Definition decode_attribute (typ : Z) (value txn : list byte) : result Attribute.Attribute Error :=
  let len := length value in
  if bool_decide (typ = ATTR_MAPPED_ADDRESS) then
    let? a := decode_plain_address value in Ok (Attribute.MappedAddress a)
  else if bool_decide (typ = ATTR_XOR_MAPPED_ADDRESS) then
    let? a := decode_xor_address value txn in Ok (Attribute.XorMappedAddress a)
  else if bool_decide (typ = ATTR_XOR_PEER_ADDRESS) then
    let? a := decode_xor_address value txn in Ok (Attribute.XorPeerAddress a)
  else if bool_decide (typ = ATTR_XOR_RELAYED_ADDRESS) then
    let? a := decode_xor_address value txn in Ok (Attribute.XorRelayedAddress a)
  else if bool_decide (typ = ATTR_USERNAME) then let? s := decode_string value in Ok (Attribute.Username s)
  else if bool_decide (typ = ATTR_REALM) then let? s := decode_string value in Ok (Attribute.Realm s)
  else if bool_decide (typ = ATTR_NONCE) then let? s := decode_string value in Ok (Attribute.Nonce s)
  else if bool_decide (typ = ATTR_SOFTWARE) then let? s := decode_string value in Ok (Attribute.Software s)
  else if bool_decide (typ = ATTR_MESSAGE_INTEGRITY) then
    if bool_decide (len ≠ 20) then Err (TurnParse "message-integrity must be 20 bytes") else
    Ok (Attribute.MessageIntegrity value)
  else if bool_decide (typ = ATTR_FINGERPRINT) then
    if bool_decide (len ≠ 4) then Err (TurnParse "fingerprint must be 4 bytes") else
    Ok (Attribute.Fingerprint (u32_at 0 value))
  else if bool_decide (typ = ATTR_ERROR_CODE) then
    if bool_decide (len < 4) then Err (TurnParse "error-code shorter than 4 bytes") else
    let code := (byte_val (at_byte value 2) * 100 + byte_val (at_byte value 3))%Z in
    Ok (Attribute.ErrorCode code (from_utf8_lossy (drop 4 value)))
  else if bool_decide (typ = ATTR_LIFETIME) then
    if bool_decide (len < 4) then Err (TurnParse "lifetime shorter than 4 bytes") else
    Ok (Attribute.Lifetime (u32_at 0 value))
  else if bool_decide (typ = ATTR_REQUESTED_TRANSPORT) then
    if bool_decide (len = 0) then Err (TurnParse "requested-transport empty") else
    Ok (Attribute.RequestedTransport (at_byte value 0))
  else if bool_decide (typ = ATTR_CHANNEL_NUMBER) then
    if bool_decide (len < 2) then Err (TurnParse "channel-number shorter than 2 bytes") else
    Ok (Attribute.ChannelNumber (u16_at 0 value))
  else if bool_decide (typ = ATTR_DATA) then Ok (Attribute.Data value)
  else if bool_decide (typ = ATTR_DONT_FRAGMENT) then Ok Attribute.DontFragment
  else Ok (Attribute.Unknown typ value).

(** ** Messages *)

Record Message := mkMessage {
  method : Z;
  class : Class.Class;
  transaction_id : list byte;
  attributes : list Attribute.Attribute;
}.

#[global] Instance Message_eq_dec : EqDecision Message.
Proof. solve_decision. Defined.

Definition set_length (buf : list byte) (len : nat) : list byte :=
  take 2 buf ++ to_be_bytes 2 (as_u16 len) ++ drop 4 buf.

(** [iter().find_map(f)]. *)
Fixpoint find_map {A B} (f : A → option B) (l : list A) : option B :=
  match l with
  | [] => None
  | x :: l => match f x with Some y => Some y | None => find_map f l end
  end.

Module Message.
Definition new (method : Z) (class : Class.Class) (transaction_id : list byte) : Message :=
  mkMessage method class transaction_id [].

Definition push (m : Message) (attr : Attribute.Attribute) : Message :=
  mkMessage (method m) (class m) (transaction_id m) (attributes m ++ [attr]).

Definition error_code (m : Message) : option Z :=
  find_map (λ a, match a with Attribute.ErrorCode code _ => Some code | _ => None end) (attributes m).

Definition realm (m : Message) : option string :=
  find_map (λ a, match a with Attribute.Realm r => Some r | _ => None end) (attributes m).

Definition nonce (m : Message) : option string :=
  find_map (λ a, match a with Attribute.Nonce n => Some n | _ => None end) (attributes m).

Definition lifetime (m : Message) : option Z :=
  find_map (λ a, match a with Attribute.Lifetime l => Some l | _ => None end) (attributes m).

Definition xor_relayed_address (m : Message) : option SocketAddr :=
  find_map (λ a, match a with Attribute.XorRelayedAddress addr => Some addr | _ => None end) (attributes m).

Definition xor_mapped_address (m : Message) : option SocketAddr :=
  find_map (λ a, match a with Attribute.XorMappedAddress addr => Some addr | _ => None end) (attributes m).

Section encode.
Context `{TC : TurnCrypto}.

Definition encode (m : Message) (integrity_key : option (list byte)) (fingerprint : bool) : list byte :=
  let buf := to_be_bytes 2 (message_type (method m) (class m)) ++ [x00; x00]
    ++ to_be_bytes 4 MAGIC_COOKIE ++ transaction_id m in
  let buf := foldl (λ buf attr, encode_attribute buf attr (transaction_id m)) buf (attributes m) in
  let buf := match integrity_key with
    | Some key =>
      let buf := set_length buf (length buf - HEADER_LEN + 24) in
      push_raw_attribute buf ATTR_MESSAGE_INTEGRITY (hmac_sha1 key buf)
    | None => buf
    end in
  let buf := if fingerprint then
      let buf := set_length buf (length buf - HEADER_LEN + 8) in
      push_raw_attribute buf ATTR_FINGERPRINT (to_be_bytes 4 (Z.lxor (crc32 buf) FINGERPRINT_XOR))
    else buf in
  set_length buf (length buf - HEADER_LEN).
End encode.

(** The loop of [decode] and the check behind it. *)
Fixpoint decode_attributes (fuel : nat) (body txn : list byte) (offset : nat)
    (attributes : list Attribute.Attribute) : option (result (list Attribute.Attribute) Error) :=
  match fuel with
  | O => None
  | S fuel =>
    if bool_decide (offset + 4 ≤ length body) then
      let atyp := u16_at offset body in
      let alen := Z.to_nat (u16_at (offset + 2) body) in
      let offset := offset + 4 in
      if bool_decide (length body < offset + alen)
      then Some (Err (TurnParse "attribute length exceeds message")) else
      let value := slice offset (offset + alen) body in
      match decode_attribute atyp value txn with
      | Err e => Some (Err e)
      | Ok a => decode_attributes fuel body txn (offset + (alen + pad4 alen)) (attributes ++ [a])
      end
    else if bool_decide (offset ≠ length body)
    then Some (Err (TurnParse "trailing bytes after final attribute"))
    else Some (Ok attributes)
  end.

Definition decode (buf : list byte) : option (result Message Error) :=
  if bool_decide (length buf < HEADER_LEN) then Some (Err (TurnParse "message shorter than header")) else
  let raw_type := u16_at 0 buf in
  if bool_decide (Z.land raw_type 0xC000 ≠ 0)%Z then Some (Err (TurnParse "not a STUN message")) else
  if bool_decide (u32_at 4 buf ≠ MAGIC_COOKIE) then Some (Err (TurnParse "bad magic cookie")) else
  let msg_len := Z.to_nat (u16_at 2 buf) in
  if bool_decide (length buf < HEADER_LEN + msg_len)
  then Some (Err (TurnParse "declared length exceeds buffer")) else
  let transaction_id := slice 8 20 buf in
  let '(method, class) := decode_type raw_type in
  let body := slice HEADER_LEN (HEADER_LEN + msg_len) buf in
  r ← decode_attributes (S (length body)) body transaction_id 0 [];
  Some (let? attributes := r in Ok (mkMessage method class transaction_id attributes)).
End Message.

(** ** Message integrity *)

Section integrity.
Context `{TC : TurnCrypto}.

(** [diff |= a ^ b] over both sequences, then [diff == 0]. *)
Definition same_mac (expected actual : list byte) : bool :=
  bool_decide (foldl (λ diff x, byte_of (Z.lor (byte_val diff) (byte_val x))) x00
    (zip_with byte_xor expected actual) = x00).

(** The loop of [verify_integrity]. *)
Fixpoint find_integrity (fuel : nat) (buf body key : list byte) (offset : nat) : option bool :=
  match fuel with
  | O => None
  | S fuel =>
    if bool_decide (offset + 4 ≤ length body) then
      let atyp := u16_at offset body in
      let alen := Z.to_nat (u16_at (offset + 2) body) in
      let value_start := offset + 4 in
      if bool_decide (length body < value_start + alen) then Some false else
      if bool_decide (atyp = ATTR_MESSAGE_INTEGRITY) then
        if bool_decide (alen ≠ 20) then Some false else
        let prefix := set_length (take (HEADER_LEN + offset) buf) (offset + 24) in
        Some (same_mac (hmac_sha1 key prefix) (slice value_start (value_start + 20) body))
      else find_integrity fuel buf body key (value_start + alen + pad4 alen)
    else Some false
  end.

Definition verify_integrity (buf key : list byte) : option bool :=
  if bool_decide (length buf < HEADER_LEN) then Some false else
  let msg_len := Z.to_nat (u16_at 2 buf) in
  if bool_decide (length buf < HEADER_LEN + msg_len) then Some false else
  let body := slice HEADER_LEN (HEADER_LEN + msg_len) buf in
  find_integrity (S (length body)) buf body key 0.
End integrity.

(** ** ChannelData *)

Record ChannelData := mkChannelData { channel : Z; data : list byte }.

Definition in_channel_range (c : Z) : bool := bool_decide (CHANNEL_MIN ≤ c ≤ CHANNEL_MAX)%Z.

Module ChannelData.
Definition encode (f : ChannelData) : list byte :=
  to_be_bytes 2 (channel f) ++ to_be_bytes 2 (as_u16 (length (data f))) ++ data f.

Definition decode (buf : list byte) : result ChannelData Error :=
  if bool_decide (length buf < 4) then Err (TurnParse "channel data shorter than header") else
  let channel := u16_at 0 buf in
  if negb (in_channel_range channel)
  then Err (TurnParse ("channel number 0x" +:+ String.string_of_list_byte (hex_bytes (to_be_bytes 2 channel)) +:+ " out of range")) else
  let len := Z.to_nat (u16_at 2 buf) in
  if bool_decide (length buf < 4 + len) then Err (TurnParse "channel data length exceeds buffer") else
  Ok (mkChannelData channel (slice 4 (4 + len) buf)).
End ChannelData.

* [TASK PROMPT]
The answer must consist of each line from the entries that contains the string "loop".

* [ANSWER SECTION]
(** The loop of [decode] and the check behind it. *)
(** The loop of [verify_integrity]. *)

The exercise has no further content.